Tidow N, Pilz C, Kasper B, Welte K
Department of Pediatric Hematology and Oncology, Hannover Medical School, Germany.
Stem Cells. 1997;15 Suppl 1:113-9; discussion 120. doi: 10.1002/stem.5530150815.
Point mutations in the gene for the G-CSF receptor have been reported previously in a subgroup of patients with severe congenital neutropenia. Here, we investigated the frequency of these specific G-CSF receptor mutations in patients with neutropenic disorders undergoing treatment with recombinant human (r-metHu)G-CSF (Filgrastim). Nucleotides 2306 to 2561, including the critical region (nucleotides 2384-2429) from the intracellular domain of the G-CSF receptor gene, were amplified by reverse transcriptase-polymerase chain reaction, and DNA was sequenced directly and after transformation in E. coli. Four of 30 patients with severe congenital neutropenia displayed a point mutation in the tested cytoplasmic region of the G-CSF receptor gene. Two of the four patients with a mutated G-CSF receptor developed acute myeloid leukemia secondary to congenital neutropenia. G-CSF receptor analyses were performed in myeloid cells taken at different time points in the four patients with the mutated receptor, and no correlation between occurrence of the mutation and time or dose of r-metHuG-CSF treatment was found. No point mutations in the G-CSF receptor critical domain could be detected in cells from the other 26 congenital neutropenia patients. Additionally, no G-CSF receptor point mutations could be seen in neutrophils, blood and bone marrow mononuclear cells from patients with cyclic or idiopathic neutropenia, and bone marrow mononuclear cells from patients suffering from severe aplastic anemia. Similar results were obtained by Touw et al., demonstrating that five out of 25 patients with congenital neutropenia reveal G-CSF receptor mutations. These data show that the point mutations in the critical region of the intracellular part of the G-CSF receptor occur only in a subgroup of severe congenital neutropenia patients. Furthermore, our data suggest that the described G-CSF receptor point mutations are not correlated with the start, duration or doses of r-metHuG-CSF treatment, but might result from genetic instability in the G-CSF receptor gene in severe congenital neutropenia.
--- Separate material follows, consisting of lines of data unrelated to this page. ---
(* ===== verification/Genesis.v ===== *)
(** * Chain configuration, genesis and start of consensus

    [crates/types/src/chain_config.rs] (the parameters of a chain, their
    validation and presets), [crates/node/src/genesis.rs] (the genesis state and
    validator set) and [crates/node/src/hybrid_node.rs] (the engine made from
    them). Doubles are [spec_float] values; a decimal literal is the rounded
    quotient of two integers. Parsing TOML and JSON, files and the value a
    rate string stands for are left out. *)

From Stdlib Require Import Floats.SpecFloat.
From stdpp Require Import pretty.
From S2P Require Import Prelude.
From S2P Require Import Doubles.
From S2P Require Import Transaction.
From S2P Require Import Storage.
From S2P Require Import Consensus.
From S2P Require Import Bls.
From S2P Require Import EcVrf.
From S2P Require Import Hybrid.
From S2P Require Import Block.

#[local] Open Scope Z_scope.

(** ** chain_config.rs *)

Module Config.

Record ChainId := mkChainId { chain_name : string; chain_numeric : Z }.

Record ChainParams := mkChainParams {
  chain_id : string; chain_id_numeric : Z; slot_ms : Z; block_bytes_max : Z; epoch_slots : Z; retention_epochs : Z }.
Record ConsensusParams := mkConsensusParams {
  tau : spec_float; quorum : string; slash_double : string; leak_downtime : string;
  unbonding_delay_slots : Z; round_timeout_ms : Z; view_change_timeout_ms : Z }.
Record FeeParams := mkFeeParams {
  fee_a : Z; fee_b : Z; fee_c : Z; fee_d : Z; congestion_base : spec_float; congestion_max : spec_float;
  target_utilization : spec_float; min_base_fee : Z; blob_per_blob_fee : Z; blob_per_byte_fee : Z }.
Record RentParams := mkRentParams { rho_per_byte_per_epoch : Z; horizon_epochs : Z; minimum_balance : Z }.
Record TokenParams := mkTokenParams { swr_initial_supply : Z; swr_decimals : Z; aic_initial_supply : Z; aic_decimals : Z }.
Record RewardParams := mkRewardParams {
  annual_inflation_rate : spec_float; validator_commission_max : spec_float; reward_epoch_delay : Z }.
Record AiMeshParams := mkAiMeshParams {
  vcr_challenge_window_slots : Z; vcr_bond_minimum : Z; reputation_decay_alpha : spec_float; kzg_sample_size : Z }.
Record NetworkingParams := mkNetworkingParams {
  max_peers : Z; max_inbound : Z; max_outbound : Z; gossipsub_mesh_size : Z; turbine_fanout : Z; erasure_k : Z; erasure_r : Z }.

Record ChainConfig := mkChainConfig {
  chain : ChainParams; consensus : ConsensusParams; fees : FeeParams; rent : RentParams;
  tokens : TokenParams; rewards : RewardParams; ai_mesh : AiMeshParams; networking : NetworkingParams }.

Definition params_chain_id (p : ChainParams) : ChainId := mkChainId p.(chain_id) p.(chain_id_numeric).

(** A division by zero panics. *)
Definition slots_per_year (p : ChainParams) : option Z :=
  if p.(slot_ms) =? 0 then None else Some ((365 * 24 * 3600 * 1000) / p.(slot_ms)).
Definition epochs_per_year (p : ChainParams) : option Z :=
  n ← slots_per_year p; if p.(epoch_slots) =? 0 then None else Some (n / p.(epoch_slots)).

(** [str::split] at a byte. *)
Fixpoint split_at (sep : Z) (bs : list Z) : list (list Z) :=
  match bs with
  | [] => [[]]
  | b :: bs =>
      if b =? sep then [] :: split_at sep bs
      else match split_at sep bs with part :: parts => (b :: part) :: parts | [] => [[b]] end
  end.

(** [str::parse] of an unsigned integer of a width. *)
Fixpoint parse_digits (max : Z) (bs : list Z) (acc : Z) : option Z :=
  match bs with
  | [] => Some acc
  | b :: bs =>
      if (48 <=? b) && (b <=? 57) then
        v ← checked_mul max acc 10; v ← checked_add max v (b - 48); parse_digits max bs v
      else None
  end.
Definition parse_uint (max : Z) (bs : list Z) : option Z :=
  match bs with
  | [] => None
  | b :: rest => if b =? 43 then (if bool_decide (rest = []) then None else parse_digits max rest 0) else parse_digits max bs 0
  end.

Definition quorum_fraction (c : ConsensusParams) : result error (Z * Z) :=
  match split_at 47 (str_bytes c.(quorum)) with
  | [p; q] =>
      n ← ok_or (parse_uint U32_MAX p) (Msg "invalid quorum numerator");
      d ← ok_or (parse_uint U32_MAX q) (Msg "invalid quorum denominator");
      bail_if (d =? 0) (Msg "quorum denominator cannot be zero");;
      mret (n, d)
  | _ => mthrow (Msg "invalid quorum format: expected 'N/D', got '{}'")
  end.

(** Whether [str::parse::<f64>] accepts a string: an optional sign, then [inf],
    [infinity] or [nan] in any case, or digits with at most one point, at least
    one of them, and an optional exponent. *)
Definition is_digit (b : Z) : bool := (48 <=? b) && (b <=? 57).
Definition lower (b : Z) : Z := if (65 <=? b) && (b <=? 90) then b + 32 else b.
Fixpoint skip_digits (bs : list Z) : nat * list Z :=
  match bs with
  | b :: rest => if is_digit b then let '(n, r) := skip_digits rest in (S n, r) else (0%nat, bs)
  | [] => (0%nat, [])
  end.
Definition skip_sign (bs : list Z) : list Z :=
  match bs with b :: rest => if (b =? 43) || (b =? 45) then rest else bs | [] => [] end.
Definition exponent_ok (bs : list Z) : bool :=
  match bs with
  | [] => true
  | e :: rest => (lower e =? 101) && (let '(n, r) := skip_digits (skip_sign rest) in (0 <? n)%nat && bool_decide (r = []))
  end.
Definition number_ok (bs : list Z) : bool :=
  let '(n, rest) := skip_digits bs in
  match rest with
  | b :: rest' =>
      if b =? 46 then let '(m, r) := skip_digits rest' in (0 <? n + m)%nat && exponent_ok r
      else (0 <? n)%nat && exponent_ok rest
  | [] => (0 <? n)%nat
  end.
Definition parse_f64_ok (s : string) : bool :=
  let bs := skip_sign (str_bytes s) in
  bool_decide (lower <$> bs ∈ [str_bytes "inf"; str_bytes "infinity"; str_bytes "nan"]) || number_ok bs.

(** Only whether the rate parses is used. *)
Definition slash_double_rate (c : ConsensusParams) : result error unit :=
  bail_if (negb (parse_f64_ok c.(slash_double))) (Msg "invalid slash_double: '{}'").

Definition validate (c : ChainConfig) : result error unit :=
  bail_if (bool_decide (c.(chain).(chain_id) = ""%string)) (Msg "chain_id must not be empty");;
  bail_if (c.(chain).(slot_ms) =? 0) (Msg "slot_ms must be > 0");;
  bail_if (c.(chain).(epoch_slots) =? 0) (Msg "epoch_slots must be > 0");;
  bail_if (c.(chain).(block_bytes_max) =? 0) (Msg "block_bytes_max must be > 0");;
  bail_if (negb (SFleb (F64.of_int 0) c.(consensus).(tau) && SFleb c.(consensus).(tau) (F64.of_int 1)))
    (Msg "tau must be in [0.0, 1.0], got {}");;
  quorum_fraction c.(consensus);;
  slash_double_rate c.(consensus);;
  bail_if (SFleb c.(fees).(target_utilization) (F64.of_int 0) || SFltb (F64.of_int 1) c.(fees).(target_utilization))
    (Msg "target_utilization must be in (0.0, 1.0], got {}");;
  bail_if (c.(tokens).(swr_initial_supply) =? 0) (Msg "swr_initial_supply must be > 0");;
  '(n, d) ← quorum_fraction c.(consensus);
  bail_if ((n =? 0) || (d <? n)) (Fmt "quorum {}/{} is invalid" [n; d]).

Definition devnet : ChainConfig := mkChainConfig
  (mkChainParams "aether-dev-1" 900 500 2000000 43200 10)
  (mkConsensusParams (F64.of_decimal 8 10) "2/3" "0.05" "0.00001" 172800 2000 5000)
  (mkFeeParams 10000 5 2 1 (F64.of_int 1) (F64.of_int 100) (F64.of_decimal 75 100) 1000 100000 1)
  (mkRentParams 2 12 1000000)
  (mkTokenParams 1000000000000000 6 10000000000000000 6)
  (mkRewardParams (F64.of_decimal 8 100) (F64.of_decimal 20 100) 2)
  (mkAiMeshParams 1200 10000000 (F64.of_decimal 95 100) 32)
  (mkNetworkingParams 50 25 25 8 12 10 2).

Definition set_chain (p : ChainParams) (c : ChainConfig) : ChainConfig :=
  mkChainConfig p c.(consensus) c.(fees) c.(rent) c.(tokens) c.(rewards) c.(ai_mesh) c.(networking).
Definition set_consensus (p : ConsensusParams) (c : ChainConfig) : ChainConfig :=
  mkChainConfig c.(chain) p c.(fees) c.(rent) c.(tokens) c.(rewards) c.(ai_mesh) c.(networking).
Definition with_id (name : string) (n epoch : Z) (p : ChainParams) : ChainParams :=
  mkChainParams name n p.(slot_ms) p.(block_bytes_max) epoch p.(retention_epochs).

Definition testnet : ChainConfig := set_chain (with_id "aether-testnet-1" 100 devnet.(chain).(epoch_slots) devnet.(chain)) devnet.

Definition mainnet : ChainConfig :=
  let c := set_chain (with_id "aether-mainnet-1" 1 86400 devnet.(chain)) devnet in
  let k := c.(consensus) in
  set_consensus (mkConsensusParams k.(tau) k.(quorum) k.(slash_double) k.(leak_downtime) 345600 k.(round_timeout_ms)
    k.(view_change_timeout_ms)) c.

Lemma presets_validate : validate devnet = Ok tt ∧ validate testnet = Ok tt ∧ validate mainnet = Ok tt.
Proof. vm_compute. done. Qed.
先前已有报道称,严重先天性中性粒细胞减少症患者亚组中存在粒细胞集落刺激因子(G-CSF)受体基因的点突变。在此,我们调查了接受重组人(r-metHu)G-CSF(非格司亭)治疗的中性粒细胞减少症患者中这些特定G-CSF受体突变的频率。通过逆转录聚合酶链反应扩增G-CSF受体基因胞内结构域的核苷酸2306至2561,包括关键区域(核苷酸2384 - 2429),并直接对DNA进行测序,以及在大肠杆菌中转化后测序。30例严重先天性中性粒细胞减少症患者中有4例在G-CSF受体基因的检测胞质区域显示出点突变。4例G-CSF受体突变患者中有2例继发于先天性中性粒细胞减少症而发生急性髓系白血病。对4例受体突变患者在不同时间点采集的髓系细胞进行G-CSF受体分析,未发现突变的发生与r-metHuG-CSF治疗的时间或剂量之间存在相关性。在其他26例先天性中性粒细胞减少症患者的细胞中未检测到G-CSF受体关键结构域的点突变。此外,在周期性或特发性中性粒细胞减少症患者的中性粒细胞、血液和骨髓单个核细胞以及严重再生障碍性贫血患者的骨髓单个核细胞中也未发现G-CSF受体点突变。Touw等人也得到了类似结果,表明25例先天性中性粒细胞减少症患者中有5例存在G-CSF受体突变。这些数据表明,G-CSF受体胞内部分关键区域的点突变仅发生在严重先天性中性粒细胞减少症患者的一个亚组中。此外,我们的数据表明,所描述的G-CSF受体点突变与r-metHuG-CSF治疗的开始、持续时间或剂量无关,但可能是由于严重先天性中性粒细胞减少症中G-CSF受体基因的遗传不稳定性所致。